Columbia County should be an agro-tourism destination. Wait: you can't sum up a whole county in one hyphenated word--"agro-tourism"--and be done, right? There has to be more to it than that.

Well, no. Agro-tourism is compatible with light industry, second home ownership, the arts, the environment, and will lead to economic growth while protecting the land. Agro-tourism is not compatible with heavy industry and sprawl. Saying Columbia County is a place for agro-tourism covers almost everything.

County Level

Towns are too small to be marketing units in New York City and other places. The idea of the "Hudson Valley" is too nebulous and there is no governmental authority capable of protecting and encouraging the brand. The brand can't just be a trick. It has to actually mean what it says: agro-tourism.

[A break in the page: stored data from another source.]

(* ===== verification/SessionInbox.v ===== *)
(** The inbox of a session (adapters/persistence-sqlite/src/store.ts, the
    methods on session_supervisor_inbox): submissions wait in a queue until one
    is claimed, which starts its TaskRun, or until they are routed to a running
    one, merged, deferred or deleted. *)
From S2P Require Import Prelude Json SessionInput Attempt ExecDb Canonical RunStore Continuation PlanStore Evidence CompletionGate RunView Service Approval Goal GoalStore.
Local Open Scope tx_scope.

(** * Tables *)

(** submission_audit_receipts, by session and idempotency key. *)
Record SubmissionAuditReceipt := {
  sr_submissionId : string; sr_principalId : string; sr_payloadHash : string; sr_canonicalPayload : string;
  sr_provenance : list (string * json); sr_createdAt : Z; sr_updatedAt : Z;
}.

Record SubmissionAuditInput := { sa_principalId : string; sa_canonicalPayload : string; sa_provenance : option (list (string * json)) }.

(** taskrun_edges, by both TaskRuns and the relation. *)
Record EdgeRow := { ed_reason : string; ed_createdAt : Z }.

(** session_inbox_revisions. *)
Record InboxRevision := { iv_revision : Z; iv_updatedAt : Z }.

(** What the operator's profile shows of an item. *)
Record ProfileInboxItem := {
  pb_itemId : string; pb_sessionId : string; pb_content : string; pb_itemStatus : string; pb_decision : string; pb_runId : option string;
  pb_itemPosition : Z; pb_summary : string; pb_intent : string; pb_targetRunId : option string; pb_priority : Z; pb_urgency : string;
  pb_relation : string; pb_acceptanceCriteria : list string; pb_confidence : Z; pb_reason : string;
  pb_executionPolicy : option (list (string * json)); pb_routingProvenance : option (list (string * json)); pb_itemRevision : Z;
  pb_createdAt : Z; pb_updatedAt : Z;
}.

Record ProfileInboxMutationValue := { pv_items : list ProfileInboxItem; pv_collectionRevision : Z }.

(** profile_mutation_receipts, by principal, endpoint, session and idempotency key. *)
Record ProfileReceipt := {
  pr_payloadHash : string; pr_expectedRevision : Z; pr_resultingRevision : Z; pr_value : ProfileInboxMutationValue; pr_createdAt : Z;
}.

Record ProfileAuditEvent := {
  pe_id : string; pe_principalId : string; pe_grantedScopes : list string; pe_delegatedActorId : option string;
  pe_delegatedRequestId : option string; pe_requestId : string; pe_endpointId : string; pe_resourceId : string; pe_operation : string;
  pe_createdAt : Z;
}.

(** [run_order] lists the TaskRuns as their rowids do. *)
Record SubmissionDb := {
  sb_goals : GoalDb; inbox_revisions : gmap string InboxRevision; submission_audits : gmap (string * string) SubmissionAuditReceipt;
  taskrun_edges : gmap (string * string * string) EdgeRow; run_order : list string;
  profile_receipts : gmap (string * string * string * string) ProfileReceipt; profile_audits : list ProfileAuditEvent;
}.

Definition sb_db (d : SubmissionDb) : Db := go_db (sb_goals d).
Definition items (d : SubmissionDb) : gmap string InboxRow := inbox (sb_db d).

Definition set_sb_goals (g : GoalDb) (d : SubmissionDb) : SubmissionDb :=
  {| sb_goals := g; inbox_revisions := inbox_revisions d; submission_audits := submission_audits d; taskrun_edges := taskrun_edges d;
     run_order := run_order d; profile_receipts := profile_receipts d; profile_audits := profile_audits d |}.

Definition set_inbox_revisions (f : gmap string InboxRevision -> gmap string InboxRevision) (d : SubmissionDb) : SubmissionDb :=
  {| sb_goals := sb_goals d; inbox_revisions := f (inbox_revisions d); submission_audits := submission_audits d;
     taskrun_edges := taskrun_edges d; run_order := run_order d; profile_receipts := profile_receipts d; profile_audits := profile_audits d |}.

Definition set_submission_audits (f : gmap (string * string) SubmissionAuditReceipt -> gmap (string * string) SubmissionAuditReceipt)
    (d : SubmissionDb) : SubmissionDb :=
  {| sb_goals := sb_goals d; inbox_revisions := inbox_revisions d; submission_audits := f (submission_audits d);
     taskrun_edges := taskrun_edges d; run_order := run_order d; profile_receipts := profile_receipts d; profile_audits := profile_audits d |}.

Definition set_edges (f : gmap (string * string * string) EdgeRow -> gmap (string * string * string) EdgeRow) (d : SubmissionDb) : SubmissionDb :=
  {| sb_goals := sb_goals d; inbox_revisions := inbox_revisions d; submission_audits := submission_audits d;
     taskrun_edges := f (taskrun_edges d); run_order := run_order d; profile_receipts := profile_receipts d; profile_audits := profile_audits d |}.

Definition set_run_order (f : list string -> list string) (d : SubmissionDb) : SubmissionDb :=
  {| sb_goals := sb_goals d; inbox_revisions := inbox_revisions d; submission_audits := submission_audits d;
     taskrun_edges := taskrun_edges d; run_order := f (run_order d); profile_receipts := profile_receipts d; profile_audits := profile_audits d |}.

Definition set_receipts (f : gmap (string * string * string * string) ProfileReceipt -> gmap (string * string * string * string) ProfileReceipt)
    (d : SubmissionDb) : SubmissionDb :=
  {| sb_goals := sb_goals d; inbox_revisions := inbox_revisions d; submission_audits := submission_audits d;
     taskrun_edges := taskrun_edges d; run_order := run_order d; profile_receipts := f (profile_receipts d); profile_audits := profile_audits d |}.

Definition set_profile_audits (f : list ProfileAuditEvent -> list ProfileAuditEvent) (d : SubmissionDb) : SubmissionDb :=
  {| sb_goals := sb_goals d; inbox_revisions := inbox_revisions d; submission_audits := submission_audits d;
     taskrun_edges := taskrun_edges d; run_order := run_order d; profile_receipts := profile_receipts d; profile_audits := f (profile_audits d) |}.

(** A transaction of the tables below. *)
Definition in_goals {A} (m : tx GoalDb A) : tx SubmissionDb A := fun d =>
  match m (sb_goals d) with Ok (a, g) => Ok (a, set_sb_goals g d) | Throw e => Throw e end.

Definition in_exec_db {A} (m : tx Db A) : tx SubmissionDb A := in_goals (in_store m).

Definition set_items (f : gmap string InboxRow -> gmap string InboxRow) : tx SubmissionDb unit := in_exec_db (modify (set_inbox f)).

(** * Rows *)

(** [revision=revision+1,updated_at=?], as every change of an item writes. *)
Definition revised_item (now : Z) (x : InboxRow) : InboxRow :=
  {| x_sessionId := x_sessionId x; x_requestId := x_requestId x; x_content := x_content x; x_status := x_status x;
     x_decision := x_decision x; x_runId := x_runId x; x_error := x_error x; x_position := x_position x;
     x_createdAt := x_createdAt x; x_updatedAt := now; x_claimedAt := x_claimedAt x; x_startedAt := x_startedAt x;
     x_analysis := x_analysis x; x_manualOrder := x_manualOrder x; x_revision := (x_revision x + 1)%Z |}.

Definition with_updatedAt (now : Z) (x : InboxRow) : InboxRow :=
  {| x_sessionId := x_sessionId x; x_requestId := x_requestId x; x_content := x_content x; x_status := x_status x;
     x_decision := x_decision x; x_runId := x_runId x; x_error := x_error x; x_position := x_position x;
     x_createdAt := x_createdAt x; x_updatedAt := now; x_claimedAt := x_claimedAt x; x_startedAt := x_startedAt x;
     x_analysis := x_analysis x; x_manualOrder := x_manualOrder x; x_revision := x_revision x |}.

Definition with_item_status (status decision : string) (x : InboxRow) : InboxRow :=
  {| x_sessionId := x_sessionId x; x_requestId := x_requestId x; x_content := x_content x; x_status := status;
     x_decision := decision; x_runId := x_runId x; x_error := x_error x; x_position := x_position x;
     x_createdAt := x_createdAt x; x_updatedAt := x_updatedAt x; x_claimedAt := x_claimedAt x; x_startedAt := x_startedAt x;
     x_analysis := x_analysis x; x_manualOrder := x_manualOrder x; x_revision := x_revision x |}.

Definition with_item_error (error : string) (x : InboxRow) : InboxRow :=
  {| x_sessionId := x_sessionId x; x_requestId := x_requestId x; x_content := x_content x; x_status := x_status x;
     x_decision := x_decision x; x_runId := x_runId x; x_error := error; x_position := x_position x;
     x_createdAt := x_createdAt x; x_updatedAt := x_updatedAt x; x_claimedAt := x_claimedAt x; x_startedAt := x_startedAt x;
     x_analysis := x_analysis x; x_manualOrder := x_manualOrder x; x_revision := x_revision x |}.

Definition with_item_run (runId : option string) (x : InboxRow) : InboxRow :=
  {| x_sessionId := x_sessionId x; x_requestId := x_requestId x; x_content := x_content x; x_status := x_status x;
     x_decision := x_decision x; x_runId := runId; x_error := x_error x; x_position := x_position x;
     x_createdAt := x_createdAt x; x_updatedAt := x_updatedAt x; x_claimedAt := x_claimedAt x; x_startedAt := x_startedAt x;
     x_analysis := x_analysis x; x_manualOrder := x_manualOrder x; x_revision := x_revision x |}.

Definition with_claimed (claimedAt startedAt : option Z) (x : InboxRow) : InboxRow :=
  {| x_sessionId := x_sessionId x; x_requestId := x_requestId x; x_content := x_content x; x_status := x_status x;
     x_decision := x_decision x; x_runId := x_runId x; x_error := x_error x; x_position := x_position x;
     x_createdAt := x_createdAt x; x_updatedAt := x_updatedAt x; x_claimedAt := claimedAt; x_startedAt := startedAt;
     x_analysis := x_analysis x; x_manualOrder := x_manualOrder x; x_revision := x_revision x |}.

Definition with_position (position : Z) (x : InboxRow) : InboxRow :=
  {| x_sessionId := x_sessionId x; x_requestId := x_requestId x; x_content := x_content x; x_status := x_status x;
     x_decision := x_decision x; x_runId := x_runId x; x_error := x_error x; x_position := position;
     x_createdAt := x_createdAt x; x_updatedAt := x_updatedAt x; x_claimedAt := x_claimedAt x; x_startedAt := x_startedAt x;
     x_analysis := x_analysis x; x_manualOrder := x_manualOrder x; x_revision := x_revision x |}.

Definition with_manual_order (manual : bool) (x : InboxRow) : InboxRow :=
  {| x_sessionId := x_sessionId x; x_requestId := x_requestId x; x_content := x_content x; x_status := x_status x;
     x_decision := x_decision x; x_runId := x_runId x; x_error := x_error x; x_position := x_position x;
     x_createdAt := x_createdAt x; x_updatedAt := x_updatedAt x; x_claimedAt := x_claimedAt x; x_startedAt := x_startedAt x;
     x_analysis := x_analysis x; x_manualOrder := manual; x_revision := x_revision x |}.

Definition with_item_content (content : string) (analysis : SessionInputAnalysis) (x : InboxRow) : InboxRow :=
  {| x_sessionId := x_sessionId x; x_requestId := x_requestId x; x_content := content; x_status := x_status x;
     x_decision := x_decision x; x_runId := x_runId x; x_error := x_error x; x_position := x_position x;
     x_createdAt := x_createdAt x; x_updatedAt := x_updatedAt x; x_claimedAt := x_claimedAt x; x_startedAt := x_startedAt x;
     x_analysis := analysis; x_manualOrder := x_manualOrder x; x_revision := x_revision x |}.

(** * Reading *)

Record Submission := { sm_id : string; sm_row : InboxRow; sm_analysis : SessionInputAnalysis }.

Definition fallback_objective (x : InboxRow) : TaskObjective :=
  let relation := an_relation (x_analysis x) in
  {| ob_id := "objective-1"; ob_summary := or_text (an_summary (x_analysis x)) (x_content x);
     ob_timing := if String.eqb relation "parallel" then "parallel" else if String.eqb relation "follow_up" then "follow_up" else "current";
     ob_kind := "other" |}.

(** The analysis of a row, with what its empty columns stand for. *)
Definition hydrated_analysis (x : InboxRow) : SessionInputAnalysis :=
  let a := x_analysis x in
  {| an_summary := or_text (an_summary a) (x_content x);
     an_objectives := match an_objectives a with [] => [fallback_objective x] | os => os end;
     an_intent := an_intent a; an_targetRunId := truthy_text (an_targetRunId a); an_priority := an_priority a; an_urgency := an_urgency a;
     an_relation := an_relation a; an_acceptanceCriteria := an_acceptanceCriteria a; an_scope := or_text (an_scope a) (an_summary a);
     an_nonGoals := an_nonGoals a; an_confidence := an_confidence a; an_reason := an_reason a; an_routerVersion := an_routerVersion a;
     an_executionPolicy := an_executionPolicy a;
     an_routingProvenance := match an_routingProvenance a with Some [] => None | o => o end |}.

Definition hydrateSessionInbox (id : string) (x : InboxRow) : Submission :=
  {| sm_id := id; sm_row := x; sm_analysis := hydrated_analysis x |}.

Definition getSessionInboxItem (id : string) (d : SubmissionDb) : option Submission := hydrateSessionInbox id <$> items d !! id.

Definition requested (sessionId requestId : string) (x : InboxRow) : bool :=
  String.eqb (x_sessionId x) sessionId && String.eqb (x_requestId x) requestId.

(** The row a predicate of a unique index selects. *)
Definition find_item (p : InboxRow -> bool) (d : SubmissionDb) : option (string * InboxRow) :=
  List.find (fun ix => p ix.2) (map_to_list (items d)).

Definition getSessionSubmission (sessionId requestId : string) (d : SubmissionDb) : option Submission :=
  (fun ix => hydrateSessionInbox ix.1 ix.2) <$> find_item (requested sessionId requestId) d.

(** The order of the queue: manual order, urgency, priority, position, time, id. *)
Definition queue_key (x : InboxRow) : list Z :=
  [if x_manualOrder x then -1 else 0; if x_manualOrder x then x_position x else 0; - urgency_rank (an_urgency (x_analysis x));
   - an_priority (x_analysis x); x_position x; x_createdAt x]%Z.

Fixpoint lex (a b : list Z) : comparison :=
  match a, b with
  | [], [] => Eq
  | [], _ :: _ => Lt
  | _ :: _, [] => Gt
  | x :: a', y :: b' => match Z.compare x y with Eq => lex a' b' | c => c end
  end.

Definition queue_before (a b : string * InboxRow) : bool :=
  match lex (queue_key a.2) (queue_key b.2) with Lt => true | Gt => false | Eq => String.leb a.1 b.1 end.

Definition queue_le (a b : string * InboxRow) : Prop := Is_true (queue_before a b).
#[export] Instance queue_le_dec : RelDecision queue_le.
Proof. intros a b. unfold queue_le. apply _. Defined.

Roy Brown was pretty proud of his billboard in Times Square. That billboard was the equivalent of flushing the taxpayer's money down the drain. Second home owners are not going to buy in Columbia County because of a billboard but might go elsewhere when they see that stupid thing.

If you say you are an agro-tourism destination, then you make it true, then you can easily and truthfully market the county almost effortlessly. Putting up a poster with a horse on it was just stupid.

I could get into the specifics, how to make this work. It's clear to me all the pieces to make a coherent County-wide strategy to protect open space, grow the economy and create unimagined prosperity. It would work.

Unfortunately, we have a government all mucked up with people who don't care about prosperity or preserving natural resources.